The IHC interrogation of genes characteristic of ALDH^high and ALDH^low cells in renal tissue. A–F: Protein expression of genes specific for ALDH^high cells was found in scattered cells of the PTs (arrows) and in the PECs of Bowman's capsule (arrowheads in A and E). A: Positive staining of vimentin (VIM) was seen in interstitial cells and podocytes as expected but also in rare PT cells. B–D: Vimentin co-localization with CD133 (B), KRT7 (C), and MYOF (D). KRT7 positivity was also seen in the principal cells of cortical collecting ducts and to a lesser degree in distal tubules; however, these cells were negative for vimentin (C). BCL2 expression (E) was also found to co-localize with vimentin (F). Expression of the ALDH^low-specific genes XPNPEP2 (G) and SUSD2 (H) exclusively stained bulk epithelial cells of the PTs but not the vimentin-positive cells (arrows). The colors of the respective chromogens are given above the images. Scale bars = 200 μm (A); 50 μm (B–H).

Figure 5

CD133 and vimentin expression during tubular regeneration. A: H&E slide demonstrating a representative tubular region bearing the cardinal signs of tubular regeneration (nuclear enlargement, flattening of epithelial cells, and reduction of epithelial height). B–D: Staining with IF of CD133 and vimentin. Co-expression of CD133 and vimentin was detected in long stretches of epithelial cells, sometimes even spanning the whole tubular circumference. Separate images of the respective fluorochrome channels are shown to the right of the merged images.
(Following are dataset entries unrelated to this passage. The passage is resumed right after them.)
(* ===== verification/Gateway.v ===== *)
(** The JSON-RPC gateway, [src/rpc-gateway/src/main.rs], between wallets and the cluster, and
    the way of a transaction from the gateway to the pool of the block producer.

    The gateway writes the JSON of a transaction in hexadecimal to its topic through the client library,
    and answers questions about nonces and block numbers from the producer's database. JSON is a
    parameter; permits, time-outs and metrics are not modelled. With a batch processor, which is the default,
    a call only hands its text to a task that writes batches; [gateway_event] has the calls and
    the turns of that task. *)

From S2P Require Import Prelude Config Metadata WalKey Bucket Controller ClusterInv ClusterOps ClusterQueues Client CliClient SortBy StateDb RedbDb RedbOk TxData Trie Executor Producer.

#[local] Open Scope walrus_scope.
#[local] Open Scope Z_scope.

(** * The gateway *)

(** The transaction a wallet sends: the queued one and a gas price. *)
Record GwTx := MkGwTx { gw_tx : RawTx; gw_gas_price : option text }.

Inductive RpcError :=
  | InvalidParams
  | SerializationError
  | WalrusConnectionFailed
  | WalrusWriteFailed
  | RequestTimeout
  | InternalError.

Definition rpc_code (e : RpcError) : Z :=
  match e with
  | InvalidParams => -32602
  | SerializationError => -32000
  | WalrusConnectionFailed => -32002
  | WalrusWriteFailed => -32003
  | RequestTimeout => -32008
  | InternalError => -32603
  end.

Class GatewayLib := { gw_json : GwTx → Bytes }.

(** [str::contains]. *)
Fixpoint contains (needle s : list Z) : bool :=
  bool_decide (take (length needle) s = needle) || match s with [] => false | _ :: s => contains needle s end.

Definition ensure_hex_format (data : text) : text :=
  match strip_0x data with
  | Some _ => data
  | None => str "0x" ++ data
  end.

(** A task of the batch processor: the text to write, and the request that waits for the answer. *)
Record BatchTask := MkTask { task_request : nat; task_data : text }.

Section gateway.
Context {E : Type} `{Engine E} `{Bincode MetadataCmd, Bincode ClusterState}
        `{Bincode InternalOp} `{Bincode InternalResp}.
Context `{TextLib} `{GatewayLib}.
Variable json_state : TopicState → string.
Variable metrics_json : Z → Cluster E → string.
Variable hops : nat.
Variable node : Z.
Variable default_topic : string.
(** The largest batch, if there is a batch processor. *)
Variable batch_processor : option Z.

(** The channel of the batch processor, the batch its task collects, and the answers given so
    far, by the number of the request. *)
Record Gateway := MkGateway {
  cluster : Cluster E;
  topic_registered : bool;
  channel : list BatchTask;
  batch : list BatchTask;
  requests : nat;
  responses : gmap nat (RpcError + text);
}.

Definition new_gateway (c : Cluster E) : Gateway := MkGateway c false [] [] 0 ∅.
Definition set_cluster (c : Cluster E) (g : Gateway) : Gateway :=
  MkGateway c (topic_registered g) (channel g) (batch g) (requests g) (responses g).
Definition set_registered (g : Gateway) : Gateway :=
  MkGateway (cluster g) true (channel g) (batch g) (requests g) (responses g).
Definition set_tasks (ch b : list BatchTask) (g : Gateway) : Gateway :=
  MkGateway (cluster g) (topic_registered g) ch b (requests g) (responses g).

(** The caller of request [i] gets its answer. *)
Definition respond (i : nat) (r : RpcError + text) (g : Gateway) : Gateway :=
  MkGateway (cluster g) (topic_registered g) (channel g) (batch g) (requests g) (<[i := r]> (responses g)).
Definition new_request (g : Gateway) : Gateway :=
  MkGateway (cluster g) (topic_registered g) (channel g) (batch g) (S (requests g)) (responses g).

(** A request of the client library. Replication catches up before the next one. *)
Definition request {A} (m : M (Cluster E) A) : M Gateway A := λ g,
  let '(r, c) := m (cluster g) in (r, set_cluster (sync c) g).

Definition ensure_topic_registered : M Gateway (RpcError + unit) :=
  let! g := getS in
  if topic_registered g then ret (inr tt)
  else
    let registered := modify set_registered;; ret (inr tt) in
    let! r := catch (request (cli_register json_state metrics_json hops node (str default_topic))) in
    match r with
    | inl _ => registered
    | inr msg =>
        if contains (str "already exists") (str msg) || contains (str "already registered") (str msg) then registered
        else ret (inl WalrusWriteFailed)
    end.

(** The hash the caller gets: of the hexadecimal text. *)
Definition response_hash (hex_data : text) : text := str "0x" ++ hex_encode (be_bytes 32 (sha256 hex_data)).

Definition write_to_walrus (hex_data : text) : M Gateway (RpcError + text) :=
  let! r := catch (request (cli_put json_state metrics_json hops node (str default_topic) hex_data)) in
  match r with
  | inl _ => ret (inr (response_hash hex_data))
  | inr _ => ret (inl WalrusWriteFailed)
  end.

(** ** The batch processor *)

(** The writes of a batch, in the order in which the cluster serves them. *)
Fixpoint write_tasks (served : list BatchTask) : M Gateway (list (nat * (RpcError + text))) :=
  match served with
  | [] => ret []
  | task :: served =>
      let! r := write_to_walrus (task_data task) in
      let! results := write_tasks served in
      ret ((task_request task, r) :: results)
  end.

Fixpoint send_responses (results : list (nat * (RpcError + text))) (g : Gateway) : Gateway :=
  match results with
  | [] => g
  | (i, r) :: results => send_responses results (respond i r g)
  end.

(** [process_batch]: the writes run concurrently; [order] is the order in which the cluster
    happens to serve them. The callers get their answers when all are done. *)
Definition process_batch (order : list BatchTask → list BatchTask) : M Gateway unit :=
  let! g := getS in
  match batch g with
  | [] => ret tt
  | tasks =>
      modify (set_tasks (channel g) []);;
      let! results := write_tasks (order tasks) in
      modify (send_responses results)
  end.

(** The two arms of the loop: a task arrives, and the timer fires. *)
Definition batch_recv (max_batch_size : Z) (order : list BatchTask → list BatchTask) : M Gateway unit :=
  let! g := getS in
  match channel g with
  | [] => ret tt
  | task :: ch =>
      modify (set_tasks ch (batch g ++ [task]));;
      if max_batch_size <=? len (batch g ++ [task]) then process_batch order else ret tt
  end.

Definition batch_tick (order : list BatchTask → list BatchTask) : M Gateway unit := process_batch order.

(** [submit]. The request then waits; a full channel only delays it. *)
Definition submit (i : nat) (data : text) : M Gateway unit :=
  modify (λ g, set_tasks (channel g ++ [MkTask i data]) (batch g) g).

(** ** Transactions *)

(** Request [i]: its answer comes at once or, through the batch processor, later. *)
Definition process_hex (i : nat) (hex_data : text) : M Gateway unit :=
  let! r := ensure_topic_registered in
  match r with
  | inl e => modify (respond i (inl e))
  | inr _ =>
      match batch_processor with
      | Some _ => submit i hex_data
      | None => let! r := write_to_walrus hex_data in modify (respond i r)
      end
  end.

Definition process_raw_transaction (i : nat) (data : text) : M Gateway unit := process_hex i (ensure_hex_format data).

Definition process_transaction (i : nat) (tx : GwTx) : M Gateway unit :=
  process_hex i (ensure_hex_format (hex_encode (gw_json tx))).

(** What happens to a gateway: calls of wallets and turns of the loop of the batch processor. *)
Inductive GwEvent :=
  | SendTransaction (tx : GwTx)
  | SendRawTransaction (data : text)
  | BatchRecv (order : list BatchTask → list BatchTask)
  | BatchTick (order : list BatchTask → list BatchTask).

Definition gateway_event (ev : GwEvent) : M Gateway unit :=
  let! g := getS in
  match ev with
  | SendTransaction tx => modify new_request;; process_transaction (requests g) tx
  | SendRawTransaction data => modify new_request;; process_raw_transaction (requests g) data
  | BatchRecv order => match batch_processor with Some m => batch_recv m order | None => ret tt end
  | BatchTick order => match batch_processor with Some _ => batch_tick order | None => ret tt end
  end.

Fixpoint run_gateway (evs : list GwEvent) : M Gateway unit :=
  match evs with
  | [] => ret tt
  | ev :: evs => gateway_event ev;; run_gateway evs
  end.

Definition health : M Gateway (RpcError + text) :=
  let! r := catch (request (cli_metrics json_state metrics_json hops node)) in
  match r with
  | inl _ => ret (inr (str "OK"))
  | inr _ => ret (inl WalrusConnectionFailed)
  end.

(** * Questions about the chain *)

(** [format!("0x{:x}", n)]. *)
Definition hex_number (n : Z) : text := str "0x" ++ Config.Namespace.format_x n.

(** [get_transaction_count]: [opened] is the producer's database, or nothing when it cannot be
    opened, as while the producer holds it. *)
Definition get_transaction_count `{Bincode Account} (address : text) (opened : option RedbStateDB) : RpcError + text :=
  match hex_decode (trim_0X (trim_0x address)) with
  | None => inl InvalidParams
  | Some addr_bytes =>
      if negb (len addr_bytes =? 20) then inl InvalidParams
      else
        let n := match opened with
                 | Some d =>
                     match (get_account (from_be_bytes addr_bytes) d).1 with
                     | Good (Some acc) => nonce acc
                     | _ => 0
                     end
                 | None => 0
                 end in
        inr (hex_number n)
  end.

(** The search of [block_number]: the last of the blocks 0, 1, 2, .. that follow each other. *)
Fixpoint find_latest `{Bincode Block} (turns : nat) (i found : Z) (d : RedbStateDB) : Z :=
  match turns with
  | O => found
  | S turns =>
      match get_block (Block := Block) i d with
      | (Good (Some _), d') => find_latest turns (i + 1) i d'
      | _ => found
      end
  end.

Definition block_number `{Bincode Block} (opened : option RedbStateDB) : text :=
  match opened with
  | Some d => hex_number (find_latest (Z.to_nat 1000000) 0 0 d)
  | None => str "0x0"
  end.
End gateway.
Arguments Gateway : clear implicits.
(** The handler of a call, if the event is one. *)
Definition handler (ev : GwEvent) (i : nat) : option (M (Gateway Eng) unit) :=
  match ev with
  | SendTransaction tx => Some (process_transaction json_state metrics_json (S (S hops)) node t batch_processor i tx)
  | SendRawTransaction data => Some (process_raw_transaction json_state metrics_json (S (S hops)) node t batch_processor i data)
  | _ => None
  end.

Lemma send_event_ok ev b g k batches served tx :
  gw_state (b + 2 * (len txs - Z.of_nat k)) g k batches served → txs !! k = Some tx → 0 ≤ b → b + 2 * len txs + 4 ≤ U64_MAX →
  handler ev k = Some (process_hex json_state metrics_json (S (S hops)) node t batch_processor k (tx_text tx)) →
  ∃ g' batches' served', gateway_event ev g = (Ok tt, g') ∧
    gw_state (b + 2 * (len txs - Z.of_nat (S k))) g' (S k) batches' served'.
Proof.
  intros Hg Ht Hb HbU Hev. pose proof (waiting_le _ _ _ _ _ Hg). apply lookup_lt_Some in Ht as Hlt.
  destruct (process_hex_ok (b + 2 * (len txs - Z.of_nat (S k))) g k batches served tx) as (g' & bs & sv & E1 & Hg'); [|done|..].
  - by replace (b + 2 * (len txs - Z.of_nat (S k)) + 2) with (b + 2 * (len txs - Z.of_nat k)) by lia.
  - unfold len. lia.
  - unfold len in *. lia.
  - exists g', bs, sv. split; [|done]. pose proof (gs_requests _ _ _ _ _ Hg) as Hr.
    rewrite /Gateway.gateway_event {1}/bind /getS. destruct ev; cbn in Hev; [..|done|done];
      injection Hev as Hev; by rewrite {1}/bind {1}/modify Hr Hev.
Qed.

Lemma drop_S_eq {A} (l : list A) k x l' : drop k l = x :: l' → l' = drop (S k) l.
Proof. intros E1. by rewrite -(drop_drop l 1 k) || rewrite -Nat.add_1_r -drop_drop E1. Qed.
Lemma digit_free_no_match (r : regex) (s : jsstring) :
  r = optionsRe \/ r = timelineRe \/ r = bareDurationRe
  \/ r = advanceBeforeRe \/ r = advanceAfterRe ->
  Forall (fun c => capital c = false) s -> noDigit s ->
  exec r s = None.
Proof.
  intros Hr Hs Hnd. destruct (exec r s) as [cap|] eqn:E; [|reflexivity].
  exfalso. apply exec_sound in E. destruct E as (pre & t & -> & Hm).
  apply Forall_app in Hs. destruct Hs as [_ Hs].
  apply (match_needs_digit r t cap Hr Hs) in Hm.
  destruct Hm as (a & d & b & -> & Hd).
  apply Forall_app in Hnd. destruct Hnd as [_ Hnd].
  apply Forall_app in Hnd. destruct Hnd as [_ Hnd].
  inversion Hnd; subst. congruence.
Qed.
Lemma options_of (t : jsstring) :
  options (extractRequirements t)
  = match exec optionsRe (toLowerCase t) with
    | Some g => parseInt (orEmpty g)
    | None => 3
    end.
Proof. reflexivity. Qed.

Lemma timeline_of (t : jsstring) :
  timeline (extractRequirements t)
  = orMatch (exec timelineRe (toLowerCase t))
            (exec bareDurationRe (toLowerCase t)) ≫= id.
Proof. reflexivity. Qed.

Lemma advance_of (t : jsstring) :
  advance (extractRequirements t)
  = match orMatch (exec advanceBeforeRe (toLowerCase t))
                  (exec advanceAfterRe (toLowerCase t)) with
    | Some g => Some (parseInt (orEmpty g))
    | None => None
    end.
Proof. reflexivity. Qed.

Lemma labour_of (t : jsstring) :
  labour_and_material (extractRequirements t)
  = includes (toLowerCase t) (lit "labour")
    && includes (toLowerCase t) (lit "material").
Proof.
  change (labour_and_material (extractRequirements t))
    with (includes (toLowerCase t) (lit "labour")
          && (includes (toLowerCase t) (lit "material")
              || includes (toLowerCase t) (lit "material"))).
  rewrite orb_diag. reflexivity.
Qed.

Lemma requirements_by_lowered (t t' : jsstring) :
  toLowerCase t = toLowerCase t' ->
  extractRequirements t = extractRequirements t'.
Proof. intros E. unfold extractRequirements. rewrite E. reflexivity. Qed.
Definition road_type_weights : gmap string Q :=
  list_to_map
    [("motorway", RoadType.HIGHWAY); ("trunk", RoadType.HIGHWAY);
     ("primary", RoadType.MAIN_ROAD); ("secondary", RoadType.MAIN_ROAD);
     ("tertiary", RoadType.RESIDENTIAL); ("residential", RoadType.RESIDENTIAL);
     ("service", RoadType.SERVICE); ("unclassified", RoadType.SERVICE);
     ("path", RoadType.PEDESTRIAN); ("footway", RoadType.PEDESTRIAN)]%string.

(** [road_type_weights.get(road_type, RoadType.RESIDENTIAL.value)] *)
Definition weight_factor (road_type : string) : Q :=
  default RoadType.RESIDENTIAL (road_type_weights !! road_type).

(** The closure [weight(u, v, d)] of [calculate_route_astar].  Its
    first statement is [d['length']]: among the keys of the parallel
    edges, which are integers, there is no ['length']. *)
Definition weight (d : EdgeDict) : Res Q :=
  match d with
  | ParallelEdges _ _ _ => Raise KeyError
  | Attributes d =>
      let base_distance := length_m d in
      let road_type := default (RoadStr "residential") (highway d) in
      match road_type with
      | RoadList [] => Raise IndexError
      | RoadList (r :: _) => Ok (base_distance * weight_factor r)
      | RoadStr r => Ok (base_distance * weight_factor r)
      end
  end.

(** The closure [weight(u, v, d)] of [calculate_route_dijkstra]:
    [d['length']]. *)
Definition dijkstra_weight (d : EdgeDict) : Res Q :=
  match d with
  | ParallelEdges _ _ _ => Raise KeyError
  | Attributes d => Ok (length_m d)
  end.

End RoutingEngine.

Module MapService.

(** [_osm_route] searches with [weight='length'], for A* as for
    Dijkstra.  For the name of an attribute networkx makes the weight
    function itself: the attribute of the edge and, among parallel
    edges, the smallest. *)
Definition astar_weight (d : EdgeDict) : Res Q :=
  match d with
  | Attributes d => Ok (length_m d)
  | ParallelEdges _ d others =>
      Ok (foldl (fun m e => py_min m (length_m e.2)) (length_m d) others)
  end.

(** The graph as the loop of [_osm_route] reads it: the coordinates
    [(y, x)] of a node, and the data of the edge between two
    consecutive nodes of a route. *)
Record Graph := mkGraph {
  node_coord : nat -> Point;
  get_edge_data : nat -> nat -> EdgeData
}.

(** [max(2, int(segment_distance / 10))] *)
Definition num_points (segment_distance : Q) : Z :=
  py_max 2 (py_int (segment_distance / 10)).

Section Route.

Variable graph : Graph.

(** [line.interpolate(j / num_points, normalized=True)] on the line
    from [u_coord] to [v_coord], read back as [(point.y, point.x)]. *)
Variable interpolate : Point -> Point -> Q -> Point.

(** What one iteration of the loop appends to [route_coords]. *)
Definition edge_points (i : nat) (u v : nat) : list Point :=
  let segment_distance := length_m (get_edge_data graph u v) in
  let u_coord := node_coord graph u in
  let v_coord := node_coord graph v in
  (if (i =? 0)%nat then [u_coord] else [])
  ++ map (fun j : nat =>
            interpolate u_coord v_coord
              (inject_Z (Z.of_nat j) / inject_Z (num_points segment_distance)))
         (seq 1 (Z.to_nat (num_points segment_distance) - 1))
  ++ [v_coord].

(** The loop [for i in range(len(route) - 1)]. *)
Fixpoint route_loop (i : nat) (route : list nat) (route_coords : list Point)
    (total_distance : Q) : list Point * Q :=
  match route with
  | u :: (v :: _) as rest =>
      route_loop (S i) rest (route_coords ++ edge_points i u v)
        (total_distance + length_m (get_edge_data graph u v))
  | _ => (route_coords, total_distance)
  end.

(** [_osm_route], from the route that the search has found. *)
Definition _osm_route (route : list nat) : list Point * Q * Q :=
  let '(route_coords, total_distance) := route_loop 0 route [] 0 in
  let duration_min := total_distance / 1000 / settings.ROBOT_SPEED_KMH * 60 in
  (route_coords, total_distance, duration_min).

End Route.

(** [_get_straight_line_route]; the great-circle distance is the
    environment's. *)
Definition _get_straight_line_route (env : Env)
    (start_lat start_lon end_lat end_lon : Q) : list Point * Q * Q :=
  let steps := 20%nat in
  let coords :=
    map (fun i : nat =>
           let t := inject_Z (Z.of_nat i) / inject_Z (Z.of_nat steps) in
           (start_lat + (end_lat - start_lat) * t,
            start_lon + (end_lon - start_lon) * t))
        (seq 0 (steps + 1)) in
  let distance := haversine env (start_lat, start_lon) (end_lat, end_lon) in
  let duration_min := distance / 1000 / settings.ROBOT_SPEED_KMH * 60 in
  (coords, distance, duration_min).

(** [get_route]: [routed] is the outcome of the routing it tries,
    [_google_route] or [_osm_route] with its search. *)
Definition get_route (env : Env) (routed : Res (list Point * Q * Q))
    (start_lat start_lon end_lat end_lon : Q) : list Point * Q * Q :=
  match routed with
  | Ok route => route
  | Raise _ => _get_straight_line_route env start_lat start_lon end_lat end_lon
  end.

End MapService.

(** The two A* searches of the repository. *)
Inductive AstarSearch := OsmRoute | RoutingEngineAstar.

(** What each search takes as the cost of going from [u] to [v]. *)
Definition astar_edge_cost (a : AstarSearch) (d : EdgeDict) : Res Q :=
  match a with
  | OsmRoute => MapService.astar_weight d
  | RoutingEngineAstar => RoutingEngine.weight d
  end.

(** The road class of an edge, as [weight] reads it. *)
Definition road_class (d : EdgeData) : option string :=
  match default (RoadStr "residential") (highway d) with
  | RoadList [] => None
  | RoadList (r :: _) => Some r
  | RoadStr r => Some r
  end.

Definition physical_length (edges : list EdgeData) : Q :=
  foldr (fun d acc => length_m d + acc) 0 edges.
(** ** The contract of [Integrate] *)

(** C1.  For every input stream of traces that have samples, the result
    stream of [Integrate] holds exactly one trace per trace of the input, in
    the order of the input: the output at each position has as many samples
    as the input at that position and its header but for ['units'] and
    ['processing'], and when the traces of the input are separate objects
    with separate headers it is the integral of the input at that
    position. *)
Theorem Integrate_one_trace_per_input (h : heap) (src : loc)
    (d p : option float) (t : option loc) (ins : list trace_value) :
  read_stream h src = Some ins → traces_have_samples ins = true →
  ∃ self h' outs,
    Integrate_init src d p t h = (Ok self, h') ∧
    read_stream h' (result self) = Some outs ∧
    length outs = length ins ∧
    Forall2 similar ins outs ∧
    (separate_stream h src = true →
     ∀ i v, ins !! i = Some v → outs !! i = Some (integral_of v)).
Proof.
  intros (ts & Hsrc & Hread)%read_stream_inv Hsam.
  destruct (Integrate_init_ok src d p t h ts ins Hsrc Hread Hsam)
    as (self & h' & locs & outs & Hrun & _ & Hres & _ & Hout & Hder & _ & _
        & _ & _ & Hsep).
  exists self, h', outs. rewrite Hres.
  split; [done|]. split; [done|].
  split; [symmetry; by eapply Forall2_length|].
  split; [by apply derived_similar|].
  intros Hs%(separate_stream_inv _ _ _ Hsrc) i v Hi.
  destruct (Hsep Hs) as (-> & _). by rewrite list_lookup_fmap, Hi.
Qed.

(** C2.  Whatever the ['units'] entry of an input trace, and also when it
    has none, the ['units'] entry of the corresponding output trace is the
    velocity tag ['veloc']. *)
Theorem Integrate_units_veloc (h : heap) (src : loc)
    (d p : option float) (t : option loc) (ins : list trace_value) :
  read_stream h src = Some ins → traces_have_samples ins = true →
  ∃ self h' outs,
    Integrate_init src d p t h = (Ok self, h') ∧
    read_stream h' (result self) = Some outs ∧
    length outs = length ins ∧
    Forall (λ o, fields o.2 !! units = Some veloc) outs.
Proof.
  intros (ts & Hsrc & Hread)%read_stream_inv Hsam.
  destruct (Integrate_init_ok src d p t h ts ins Hsrc Hread Hsam)
    as (self & h' & locs & outs & Hrun & _ & Hres & _ & Hout & Hder & _).
  exists self, h', outs. rewrite Hres.
  split; [done|]. split; [done|].
  split; [symmetry; by eapply Forall2_length|].
  eapply Forall2_Forall_r; [done|].
  apply Forall_true. by intros v o (_ & _ & Hu).
Qed.
Lemma seed_is_defaults :
  (∀ sub, get_prop seed (sub_name sub) = sub_of sub defaults)
  ∧ (∀ k v, own_props seed !! k = Some v →
            ∃ sub, k = sub_name sub ∧ v = sub_of sub defaults).
Proof.
  split; [by intros []|]. intros k v Hk.
  unfold initialDocument in Hk. simpl in Hk.
  rewrite !lookup_insert in Hk.
  destruct (decide ("countdownSettings" = k)) as [<-|_];
    [exists Countdown; by simplify_eq|].
  destruct (decide ("passwordProtection" = k)) as [<-|_];
    [exists Password; by simplify_eq|].
  destruct (decide ("shippingSettings" = k)) as [<-|_];
    [exists Shipping; by simplify_eq|].
  destruct (decide ("socialMedia" = k)) as [<-|_];
    [exists Social; by simplify_eq|].
  by rewrite lookup_empty in Hk.
Qed.

(** C2.  [initializeSettings] reads [siteSettings] exactly once.  The only
    write it can request is the default document at [siteSettings], and
    it requests it exactly when the read resolved and found nothing; the
    store then holds the document.  When the document is already there
    the run requests no write and leaves the store as it was, and so does
    running it a second time.  The document written is the full default
    object: under each of the four sub-object names it holds that
    sub-object of [defaultSettings], and it holds nothing else. *)
Theorem initializeSettings_seed_idempotent (w : World) :
  let w1 := (initialize w).2 in
  reads (trace w1) = reads (trace w) ++ ["siteSettings"]
  ∧ (writes (trace w1) = writes (trace w) ++ [("siteSettings", seed)]
     ↔ next_fault w = None ∧ document_exists w = false)
  ∧ (writes (trace w1) ≠ writes (trace w) ++ [("siteSettings", seed)] →
     writes (trace w1) = writes (trace w) ∧ remote w1 = remote w)
  ∧ (next_fault w = None → document_exists w = false →
     next_fault (with_faults (tail (faults w)) w) = None →
     get_at (segments "siteSettings") (remote w1) = seed
     ∧ document_exists w1 = true)
  ∧ (document_exists w = true →
     let w2 := (initialize w1).2 in
     remote w1 = remote w ∧ writes (trace w1) = writes (trace w)
     ∧ remote w2 = remote w ∧ writes (trace w2) = writes (trace w))
  ∧ ((∀ sub, get_prop seed (sub_name sub) = sub_of sub defaults)
     ∧ (∀ k v, own_props seed !! k = Some v →
               ∃ sub, k = sub_name sub ∧ v = sub_of sub defaults)).
Proof.
  simpl. split; [|split; [|split; [|split; [|split]]]].
  - destruct (next_fault w) as [e|] eqn:Hf.
    + rewrite (initialize_rejected e) by done. simpl. by rewrite reads_snoc.
    + destruct (document_exists w) eqn:Hex.
      * rewrite initialize_existing by done. simpl. by rewrite reads_snoc.
      * rewrite initialize_missing by done.
        destruct (next_fault (emit _ _)); simpl;
          by rewrite ?reads_snoc, ?app_nil_r.
  - destruct (next_fault w) as [e|] eqn:Hf.
    + rewrite (initialize_rejected e) by done. simpl.
      rewrite writes_snoc, app_nil_r. split; [|intros []; congruence].
      intros Hc. apply (f_equal length) in Hc.
      rewrite length_app in Hc. simpl in Hc. lia.
    + destruct (document_exists w) eqn:Hex.
      * rewrite initialize_existing by done. simpl.
        rewrite writes_snoc, app_nil_r. split; [|intros []; congruence].
        intros Hc. apply (f_equal length) in Hc.
        rewrite length_app in Hc. simpl in Hc. lia.
      * rewrite initialize_missing by done.
        destruct (next_fault (emit _ _)); simpl;
          by rewrite ?writes_snoc, ?app_nil_r.
  - destruct (next_fault w) as [e|] eqn:Hf.
    + rewrite (initialize_rejected e) by done. simpl.
      by rewrite writes_snoc, app_nil_r.
    + destruct (document_exists w) eqn:Hex.
      * rewrite initialize_existing by done. simpl.
        by rewrite writes_snoc, app_nil_r.
      * rewrite initialize_missing by done.
        destruct (next_fault (emit _ _)); simpl;
          rewrite ?writes_snoc, ?app_nil_r; by intros [].
  - intros Hf Hex Hf2. rewrite initialize_missing by done.
    change (next_fault (emit _ ?x)) with (next_fault x).
    rewrite Hf2. unfold document_exists. simpl.
    by rewrite get_at_set_at.
  - intros Hex.
    destruct (initialize_keeps_existing w Hex) as [Hr Hw].
    assert (document_exists (initialize w).2 = true) as Hex'.
    { unfold document_exists in *. by rewrite Hr. }
    destruct (initialize_keeps_existing _ Hex') as [Hr' Hw'].
    repeat split; congruence.
  - exact seed_is_defaults.
Qed.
G, glomerulus. Scale bars = 200 μm (A); 50 μm (B–D).

Figure 6

Protein expression of ALDH^high- and ALDH^low-specific genes in cortical adenomas and pRCCs. In adenomas and type 1 and 2 pRCCs, a consistent VIM/CD133/KRT7 positivity was observed, whereas SUSD2 staining was negative. To facilitate interpretation of the apical CD133 and SUSD2 staining patterns, insets of higher magnification are added at ×500 magnification. Scale bars = 200 μm (all adenoma images); 100 μm (vimentin staining of adenoma and all pRCC type 1 and type 2 images).